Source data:
>>>
(* ===== verification/Artifacts.v ===== *)
(** * Artifacts, [runtime/artifact.go] and the reads of [runtime/safe_text.go]
    [StoreArtifact] publishes bytes of the adapter in a file, charges them to the
    attempt and commits a row that references the file; the reads answer a row
    and the bytes of its file, or one chunk of a safe text. *)
From stdpp Require Import base tactics list strings gmap pretty.
From Stdlib Require Import ZArith Lia Ascii String.
From S2P Require Import Prelude Json Parse Wire Store Tx Adapter Events Commands Barrier Hold Submit TranscriptView Read Replay Paging Pages Frames Files SafeText Capture SafeTextStore Budget Observe.
Open Scope string_scope.
Open Scope list_scope.
Open Scope Z_scope.
Open Scope harness_scope.

(** ** The contract *)
Record ArtifactInput := mkArtifactInput {
  in_attempt : AttemptRef; in_call : string; in_name : string; in_media : string; in_redaction : string; in_truncated : bool;
  in_disposition : string }.
Record Metadata := mkMetadata {
  md_protocol : Z; md_schema : string; md_node : string; md_dialog : string; md_attempt : string; md_artifact : string; md_call : string;
  md_name : string; md_media : string; md_size : Z; md_sha256 : string; md_redaction : string; md_truncated : bool;
  md_disposition : string }.
Definition Metadata_json (m : Metadata) : json :=
  JObj ([("protocolVersion", JInt (md_protocol m)); ("schemaId", JStr (md_schema m)); ("nodeId", JStr (md_node m));
         ("dialogId", JStr (md_dialog m)); ("attemptId", JStr (md_attempt m)); ("artifactId", JStr (md_artifact m))]
        ++ optional_member "callId" (md_call m)
        ++ [("name", JStr (md_name m)); ("mediaType", JStr (md_media m)); ("sizeBytes", JInt (md_size m)); ("sha256", JStr (md_sha256 m));
            ("redaction", JStr (md_redaction m)); ("truncated", JBool (md_truncated m)); ("disposition", JStr (md_disposition m))]).
Definition metadata_fields : list (string * field_type) :=
  [("protocolVersion", FieldInt); ("schemaId", FieldString); ("nodeId", FieldString); ("dialogId", FieldString);
   ("attemptId", FieldString); ("artifactId", FieldString); ("callId", FieldString); ("name", FieldString); ("mediaType", FieldString);
   ("sizeBytes", FieldInt); ("sha256", FieldString); ("redaction", FieldString); ("truncated", FieldBool); ("disposition", FieldString)].
Definition Metadata_of_json (v : json) : option Metadata :=
  m ← decodeStruct metadata_fields v;
  Some (mkMetadata (read_int m "protocolVersion") (read_string m "schemaId") (read_string m "nodeId") (read_string m "dialogId")
          (read_string m "attemptId") (read_string m "artifactId") (read_string m "callId") (read_string m "name")
          (read_string m "mediaType") (read_int m "sizeBytes") (read_string m "sha256") (read_string m "redaction")
          (read_bool m "truncated") (read_string m "disposition")).
Record ArtifactBlob := mkBlob { ab_metadata : Metadata; ab_bytes : string }.
Definition ArtifactAvailablePayload (artifact call name media : string) (size : Z) (sha256 redaction : string) (truncated : bool) : json :=
  JObj ([("artifactId", JStr artifact)] ++ optional_member "callId" call
        ++ [("name", JStr name); ("mediaType", JStr media); ("sizeBytes", JInt size); ("sha256", JStr sha256);
            ("redaction", JStr redaction); ("truncated", JBool truncated)]).

(** ** The input *)
Definition boundedArtifactText (value : string) : bool :=
  negb (value =s "") && valid_utf8 value && (rune_count value <=? 200) && (byte_length value <=? 200).
Fixpoint contains_any (p : ascii -> bool) (s : string) : bool :=
  match s with EmptyString => false | String c s' => p c || contains_any p s' end.
(** [/], [\], NUL, CR and LF *)
Definition path_char (c : ascii) : bool := List.existsb (N.eqb (N_of_ascii c)) [47; 92; 0; 13; 10]%N.
Definition valid_artifact_input (node : string) (i : ArtifactInput) (content : string) : bool :=
  negb ((MaximumArtifactBytes <? byte_length content) || negb (ref_node (in_attempt i) =s node)
        || negb (uuidPattern (ref_dialog (in_attempt i))) || negb (uuidPattern (ref_request (in_attempt i)))
        || negb (uuidPattern (ref_attempt (in_attempt i))) || (ref_generation (in_attempt i) <? 1)
        || (negb (in_call i =s "") && negb (uuidPattern (in_call i)))
        || negb (boundedArtifactText (in_name i)) || contains_any path_char (in_name i)
        || negb (boundedArtifactText (in_media i)) || reservedSafeTextArtifact (in_name i) (in_media i)
        || (negb (in_redaction i =s "none") && negb (in_redaction i =s "applied"))
        || (negb (in_disposition i =s "inline") && negb (in_disposition i =s "attachment"))).

(** ** The file *)
Definition temporary_name (artifactID : string) : string := "." +:+ artifactID +:+ ".tmp".
Definition drop_file (name : string) : M unit := catch (io ;; modify (fun c => c <| files ::= without_file name |>)) (fun _ => mret tt).
Definition discard_artifact (artifactID : string) : M unit :=
  drop_file (temporary_name artifactID) ;; drop_file artifactID ;; catch io (fun _ => mret tt).
(** The file that [keep] does not retain is removed when the handler is done;
    the errors of the removal are dropped. *)
Definition discarding {A} (artifactID : string) (m : M A) : M A := fun env x c =>
  let '(r, x', c') := m env x (c <| retained := false |>) in
  if retained c' then (r, x', c') else
  let '(_, x'', c'') := discard_artifact artifactID env x' c' in (r, x'', c'').
Definition keep (b : bool) : M unit := modify (fun c => c <| retained := b |>).

(** Copied and synced, then renamed; the directory is synced last. *)
Definition fill_artifact_file (artifactID content : string) : M unit :=
  io ;; put_file (temporary_name artifactID) content ;;
  io ;; modify (fun c => c <| files ::= without_file (temporary_name artifactID) |>) ;; put_file artifactID content ;;
  io.

(** ** The transaction *)
Definition artifact_limit_projection (message : string) (version : Z) : adapterProjection :=
  mkProjection "assistant.message" message version (PMessage message outputLimitContent "length") None "output_limit:artifact" false false.
Definition appendArtifactOutputLimitMarker (reference : AttemptRef) (attemptVersion : Z) : M unit :=
  messageID ← newID;
  assistant_message reference messageID "length" outputLimitContent ;;
  setst (fun s => s <| StateVersion ::= Z.succ |>) ;;
  s ← get st;
  appendEvent "assistant.message" messageID 1 (ref_attempt reference) (ref_dialog reference)
    (AssistantMessagePayload messageID outputLimitContent "length") (negb (is_text (ActiveAttemptID s) (ref_attempt reference))) ;;
  s ← get st;
  recordAdapterProjection (LastEventSeq s) (ref_attempt reference) (artifact_limit_projection messageID attemptVersion).

Definition artifact_scope (i : ArtifactInput) : M attempt_row :=
  s ← get st;
  a ← query_row (visible_attempt s (ref_attempt (in_attempt i)));
  if negb (att_dialog a =s ref_dialog (in_attempt i)) || negb (att_request a =s ref_request (in_attempt i))
     || negb (att_generation a =? ref_generation (in_attempt i))
  then fail (Broken "artifact attempt scope mismatch") else
  (if in_call i =s "" then mret tt else tool_call (in_attempt i) (in_call i) ;; mret tt) ;;
  mret a.

Definition ErrOutputLimit : err := Broken "attempt output limit exceeded".
(** The first refusal is recorded; its commit keeps no file. *)
Definition artifact_over_budget (i : ArtifactInput) (a : attempt_row) (newly : bool) : M unit :=
  if (newly : bool) then
    appendArtifactOutputLimitMarker (in_attempt i) (att_version a) ;;
    s ← get st;
    (if is_text (ActiveAttemptID s) (ref_attempt (in_attempt i)) && in_set (att_state a) ["running"; "waiting_input"]
     then scheduleOutputLimitStop (in_attempt i) else mret tt) ;;
    saveState ;;
    checkFault FaultBeforeCommit ;;
    keep true ;;
    commit ;;
    afterCommit ;;
    keep false
  else mret tt.

Definition artifact_metadata (s : durableState) (i : ArtifactInput) (dialog artifactID content sha256 : string) : Metadata :=
  mkMetadata 1 SchemaID (NodeID s) dialog (ref_attempt (in_attempt i)) artifactID (in_call i) (in_name i) (in_media i)
    (byte_length content) sha256 (in_redaction i) (in_truncated i) (in_disposition i).
Definition artifact_record (m : Metadata) : artifact_row :=
  mkArtifact (md_artifact m) (md_dialog m) (md_attempt m) (nullText (md_call m)) (md_name m) (md_media m) (md_size m) (md_sha256 m)
    (md_redaction m) (md_truncated m) (md_disposition m) (artifact_path (md_artifact m)).

Definition record_artifact (i : ArtifactInput) (m : Metadata) : M Metadata :=
  valid ← wireResult "artifactMetadata" (Metadata_json m);
  if negb (HTTPStatus valid =? 200) then fail (Broken "artifact metadata violates wire contract") else
  exec (insert_artifact (artifact_record m)) ;;
  appendEvent "artifact.available" (md_artifact m) 1 (ref_attempt (in_attempt i)) (md_dialog m)
    (ArtifactAvailablePayload (md_artifact m) (in_call i) (in_name i) (in_media i) (md_size m) (md_sha256 m) (in_redaction i) (in_truncated i))
    false ;;
  saveState ;;
  checkFault FaultBeforeCommit ;;
  keep true ;;
  commit ;;
  checkFault FaultAfterCommit ;;
  mret m.

Definition store_locked (i : ArtifactInput) (artifactID content : string) : M Metadata :=
  begin ;;
  loadState ;;
  a ← artifact_scope i;
  charge ← chargeAttemptOutput (ref_attempt (in_attempt i)) (byte_length content);
  if Exceeded charge then artifact_over_budget i a (NewlyExceeded charge) ;; fail ErrOutputLimit else
  s ← get st;
  sum ← digestBytes content;
  record_artifact i (artifact_metadata s i (att_dialog a) artifactID content sum).

Definition StoreArtifact (i : ArtifactInput) (content : string) : M Metadata :=
  node ← ask cfg_node;
  if negb (valid_artifact_input node i content) then fail (Broken "artifact input is invalid") else
  artifactID ← newID;
  io ;;
  io ;; put_file (temporary_name artifactID) "" ;;
  discarding artifactID (fill_artifact_file artifactID content ;; store_locked i artifactID content).

(** ** Reading artifacts *)
Definition visible_artifact (s : durableState) (artifactID : string) (db : Db) : option artifact_row :=
  a ← select1 (fun a => (art_id a =s artifactID) && negb (art_disposition a =s "transcript_internal")) (artifacts db);
  if visible_dialog s db (art_dialog a) then Some a else None.
Definition row_metadata (s : durableState) (a : artifact_row) : Metadata :=
  mkMetadata 1 SchemaID (NodeID s) (art_dialog a) (art_attempt a) (art_id a) (artifact_call a) (art_name a) (art_media a) (art_size a)
    (art_sha256 a) (art_redaction a) (art_truncated a) (art_disposition a).
Definition read_metadata_file (relative : string) (m : Metadata) : M string :=
  readArtifactFile relative (md_artifact m) (md_size m) (md_sha256 m).

Definition ArtifactMetadata (trust : TrustContext) (artifactID : string) : M Result :=
  authorizeRead trust ;;
  or_not_durable (autocommit loadState) "artifact is unavailable" artifactID ;;
  s ← get st;
  a ← autocommit (in_read_scope (visible_artifact s artifactID) "artifact was not found" "artifact is unavailable" artifactID);
  or_not_durable (read_metadata_file (art_path a) (row_metadata s a)) "artifact bytes mismatch" artifactID ;;
  wireResult "artifactMetadata" (Metadata_json (row_metadata s a)).

Definition Artifact (trust : TrustContext) (artifactID : string) : M ArtifactBlob :=
  r ← ArtifactMetadata trust artifactID;
  if negb (HTTPStatus r =? 200) then fail (Return r) else
  match Metadata_of_json (Body r) with
  | None => answer 503 "not_durable" "artifact is unavailable" artifactID None ""
  | Some m =>
      a ← or_not_durable (autocommit (query_row (select_artifact artifactID))) "artifact is unavailable" artifactID;
      body ← or_not_durable (read_metadata_file (art_path a) m) "artifact bytes mismatch" artifactID;
      mret (mkBlob m body)
  end.

(** ** Reading safe texts *)
Definition safeTextReference (s : durableState) (dialogID attemptID : string) (db : Db) : option AttemptRef :=
  a ← select1 (fun a => (att_id a =s attemptID) && (att_dialog a =s dialogID)) (attempts db);
  if visible_dialog s db (att_dialog a) then Some (mkRef (NodeID s) dialogID (att_request a) attemptID (att_generation a)) else None.

(** Absent and failing reads of a manifest. *)
Definition or_no_text {A} (m : M A) (message correlation : string) : M A :=
  catch m (fun e => match e with
                    | NoRows => answer 404 "not_found" "safe text was not found" correlation None ""
                    | _ => answer 503 "not_durable" message correlation None ""
                    end).
Definition open_safe_text (dialogID attemptID : string) (source : Source) : M (Manifest * string) :=
  s ← open_read "safe text is unavailable" (src_id source);
  reference ← or_no_text (query_row (safeTextReference s dialogID attemptID)) "safe text is unavailable" (src_id source);
  or_no_text (readSafeTextManifest reference source) "safe text manifest mismatch" (src_id source).

(** The body of the answer is the manifest as it is stored. *)
Definition SafeTextManifest (trust : TrustContext) (dialogID attemptID : string) (source : Source) : M string :=
  authorizeRead trust ;;
  if negb (uuidPattern dialogID) || negb (uuidPattern attemptID) || negb (ValidateSource source)
  then Invalid "transcript source is invalid" else
  '(_, raw) ← open_safe_text dialogID attemptID source;
  mret raw.

Definition validSafeTextHash : string -> bool := sha256Pattern.
Record SafeTextChunkBlob := mkChunkBlob { cb_text : string; cb_chunk : Chunk; cb_bytes : string }.
Definition SafeTextChunk (trust : TrustContext) (dialogID attemptID textID : string) (source : Source) (chunkIndex : Z)
    (artifactID : string) (sizeBytes : Z) (hash : string) : M SafeTextChunkBlob :=
  authorizeRead trust ;;
  if negb (uuidPattern dialogID) || negb (uuidPattern attemptID) || negb (uuidPattern textID) || negb (uuidPattern artifactID)
     || (chunkIndex <? 0) || (MaximumSafeInteger <? chunkIndex) || (sizeBytes <? 1) || (MaximumChunkBytes <? sizeBytes)
     || negb (validSafeTextHash hash) || negb (ValidateSource source)
  then Invalid "transcript chunk is invalid" else
  '(m, _) ← open_safe_text dialogID attemptID source;
  if negb (mf_complete m) || negb (mf_text m =s textID) || (Z.of_nat (List.length (mf_chunks m)) <=? chunkIndex)
  then answer 404 "not_found" "safe text chunk was not found" (src_id source) None "" else
  match mf_chunks m !! Z.to_nat chunkIndex with
  | None => answer 404 "not_found" "safe text chunk was not found" (src_id source) None ""
  | Some chunk =>
      if negb (ch_index chunk =? chunkIndex) || negb (ch_artifact chunk =s artifactID) || negb (ch_size chunk =? sizeBytes)
         || negb (ch_sha256 chunk =s hash)
      then answer 404 "not_found" "safe text chunk was not found" (src_id source) None "" else
      row ← or_not_durable (query_row (select_artifact artifactID)) "safe text chunk is unavailable" (src_id source);
      body ← or_not_durable (readSafeTextArtifact row) "safe text chunk mismatch" (src_id source);
      mret (mkChunkBlob (mf_text m) chunk body)
  end.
<<<
> The problem
Of the entries above, transcribe exactly those lines that fall between the line containing "if negb (valid_artifact_input" and the line containing "readArtifactFile relative (md_artifact", together with those two lines.

> Written response
  if negb (valid_artifact_input node i content) then fail (Broken "artifact input is invalid") else
  artifactID ← newID;
  io ;;
  io ;; put_file (temporary_name artifactID) "" ;;
  discarding artifactID (fill_artifact_file artifactID content ;; store_locked i artifactID content).

(** ** Reading artifacts *)
Definition visible_artifact (s : durableState) (artifactID : string) (db : Db) : option artifact_row :=
  a ← select1 (fun a => (art_id a =s artifactID) && negb (art_disposition a =s "transcript_internal")) (artifacts db);
  if visible_dialog s db (art_dialog a) then Some a else None.
Definition row_metadata (s : durableState) (a : artifact_row) : Metadata :=
  mkMetadata 1 SchemaID (NodeID s) (art_dialog a) (art_attempt a) (art_id a) (artifact_call a) (art_name a) (art_media a) (art_size a)
    (art_sha256 a) (art_redaction a) (art_truncated a) (art_disposition a).
Definition read_metadata_file (relative : string) (m : Metadata) : M string :=
  readArtifactFile relative (md_artifact m) (md_size m) (md_sha256 m).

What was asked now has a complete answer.